(What you should do): Where in the records does the word "Python" occur? Copy each line in which it does.

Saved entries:
------------
(** * ACUTE: a checkpoint offload fabric for distributed training

    A shallow embedding of [ACUTE/ACUTE.py] and the properties its
    specification states about it.  Python integers are [Z], [bytes] are
    [list byte], [str] is [string], dictionaries keyed by strings are
    [gmap string _], and a call that can raise returns a [result].  What
    the machine can hold is a parameter: a list whose length is a
    configuration value is built only within [Py.list_limit]. *)

From Stdlib Require Import ZArith Lia Bool Ascii DecimalString DecimalZ DecimalPos.
From stdpp Require Import base option list strings gmap sorting.

Local Open Scope Z_scope.

(** ** Python prelude *)

Module Py.

(** The exceptions the modelled code can raise. *)
Inductive exn : Type :=
  | ValueError (msg : string)
  | AssertionError (msg : string)
  | KeyError (key : string)
  | IndexError
  | AttributeError
  | TypeError
  | UnpicklingError
  | ZeroDivisionError
  | OverflowError
  | MemoryError
  | SystemExit.

Inductive result (A : Type) : Type :=
  | Ok (a : A)
  | Raise (e : exn).
Arguments Ok {A} a.
Arguments Raise {A} e.

Definition bind {A B : Type} (r : result A) (k : A -> result B) : result B :=
  match r with
  | Ok a => k a
  | Raise e => Raise e
  end.

Definition is_ok {A : Type} (r : result A) : bool :=
  match r with Ok _ => true | Raise _ => false end.

(** [f"{z}"] for an integer [z]: its decimal numeral. *)
Definition str_of_int (z : Z) : string := NilZero.string_of_int (Z.to_int z).

(** [int(s)] for a string [s]: an optional sign followed by decimal
    digits.  (Python also accepts blanks around the numeral and single
    underscores between digits; the program never produces such strings,
    and the model reports them as [ValueError].) *)
Definition int_of_str (s : string) : result Z :=
  let parsed :=
    match s with
    | String a s' =>
        if Ascii.eqb a "+"%char then Decimal.Pos <$> NilZero.uint_of_string s'
        else NilZero.int_of_string s
    | EmptyString => None
    end in
  match parsed with
  | Some d => Ok (Z.of_int d)
  | None => Raise (ValueError ("invalid literal for int() with base 10: " +:+ s))
  end.
(** * news_feed: the fetch / dedupe / prune pipeline and its HTTP handlers

    A shallow embedding of [database.js] (the sql.js tables and the prepared
    statements of [userQueries], [sourceQueries], [articleQueries]), of the
    Express server that sits on it ([fetchArticles], the CORS middleware,
    the handlers of /api/auth, /api/sources, /api/feed, /api/fetch and
    /api/stocks), of the summary helper [utils/ai.js] and of the loop of
    [fetchArticles] in the JSON-file server.

    Conventions.
    - A JavaScript string is a [string]; one [ascii] stands for one UTF-16
      code unit, so the model covers code units below 256.
    - A value that may be [undefined] or [null] is an [option].
    - A JavaScript exception is the [Throw] case of [outcome]; what a
      statement had already written when it threw stays written.
    - [saveDatabase] serialises the in-memory database to a file. It does
      not change the tables; it does renew the connection, and with it
      what the connection reports of its last statement. *)

From Stdlib Require Import List String Ascii Bool Arith ZArith Lia.
From Stdlib Require Import Sorted Permutation DecimalString DecimalNat.
Import ListNotations.
Open Scope string_scope.
Open Scope nat_scope.
Open Scope list_scope.

(** ** JavaScript values *)

Module Js.

Inductive outcome (A : Type) : Type :=
| Ok (a : A)
| Throw (message : string).
Arguments Ok {A} a.
Arguments Throw {A} message.

(** [!v] for a string that may be missing: [undefined], [null] and the
    empty string are falsy. *)
Definition falsy (v : option string) : bool :=
  match v with
  | None => true
  | Some s => (s =? "")%string
  end.

(** [a || b] on strings that may be missing. *)
Definition or_else (a b : option string) : option string :=
  if falsy a then b else a.

(** The code units below 256 that [toLowerCase] changes: the letters A
    to Z and the capital letters of Latin-1, U+00C0 to U+00DE without the
    multiplication sign U+00D7. *)
Definition is_upper (c : ascii) : bool :=
  let n := nat_of_ascii c in
  ((65 <=? n) && (n <=? 90)) ||
  ((192 <=? n) && (n <=? 222) && negb (n =? 215)).

(** Each of them has its small letter 32 places further on. *)
Definition lower_char (c : ascii) : ascii :=
  if is_upper c then ascii_of_nat (nat_of_ascii c + 32) else c.

(** [s.toLowerCase()], on code units below 256. *)
Fixpoint toLowerCase (s : string) : string :=
  match s with
  | EmptyString => EmptyString
  | String c s' => String (lower_char c) (toLowerCase s')
  end.

(** [s.substring(0, n)] and [s.slice(0, n)] for a literal [n >= 0]. *)
Definition prefix (n : nat) (s : string) : string := String.substring 0 n s.

(** Template-literal rendering of a non-negative integer. *)
Definition show_nat (n : nat) : string :=
  NilEmpty.string_of_uint (Nat.to_uint n).

Definition is_digit (c : ascii) : bool :=
  let n := nat_of_ascii c in (48 <=? n) && (n <=? 57).

End Js.

(** ** JavaScript regular expressions, as far as [privatePatterns] uses them *)

Module Regex.

Inductive regex : Type :=
| Void                       (* matches nothing; arises in derivatives *)
| Eps                        (* the empty string *)
| Chr (c : ascii)            (* a literal character *)
| Digit                      (* \d *)
| Class (lo hi : ascii)      (* [lo-hi] *)
| Any                        (* any one character *)
| Seq (r1 r2 : regex)
| Alt (r1 r2 : regex)
| Star (r : regex).

(** [r+] *)
Definition Plus (r : regex) : regex := Seq r (Star r).

(** A run of literal characters. *)
Fixpoint Str (s : string) : regex :=
  match s with
  | EmptyString => Eps
  | String c s' => Seq (Chr c) (Str s')
  end.

Fixpoint nullable (r : regex) : bool :=
  match r with
  | Void => false
  | Eps => true
  | Chr _ => false
  | Digit => false
  | Class _ _ => false
  | Any => false
  | Seq r1 r2 => nullable r1 && nullable r2
  | Alt r1 r2 => nullable r1 || nullable r2
  | Star _ => true
  end.

Definition in_class (lo hi c : ascii) : bool :=
  (nat_of_ascii lo <=? nat_of_ascii c) && (nat_of_ascii c <=? nat_of_ascii hi).

(** One character against one literal; flag [i] compares letters
    without regard to case. *)
Definition chr_eqb (i : bool) (lit c : ascii) : bool :=
  if i then Ascii.eqb (Js.lower_char lit) (Js.lower_char c)
  else Ascii.eqb lit c.

(** The residual of [r] after reading [c]. *)
Fixpoint deriv (i : bool) (c : ascii) (r : regex) : regex :=
  match r with
  | Void => Void
  | Eps => Void
  | Chr l => if chr_eqb i l c then Eps else Void
  | Digit => if Js.is_digit c then Eps else Void
  | Class lo hi => if in_class lo hi c then Eps else Void
  | Any => Eps
  | Seq r1 r2 =>
      if nullable r1
      then Alt (Seq (deriv i c r1) r2) (deriv i c r2)
      else Seq (deriv i c r1) r2
  | Alt r1 r2 => Alt (deriv i c r1) (deriv i c r2)
  | Star r1 => Seq (deriv i c r1) (Star r1)
  end.

(** The whole of [s] is a word of [r]. *)
Fixpoint matches (i : bool) (r : regex) (s : string) : bool :=
  match s with
  | EmptyString => nullable r
  | String c s' => matches i (deriv i c r) s'
  end.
------------
(Answer to this task):
    specification states about it.  Python integers are [Z], [bytes] are
(** ** Python prelude *)
    digits.  (Python also accepts blanks around the numeral and single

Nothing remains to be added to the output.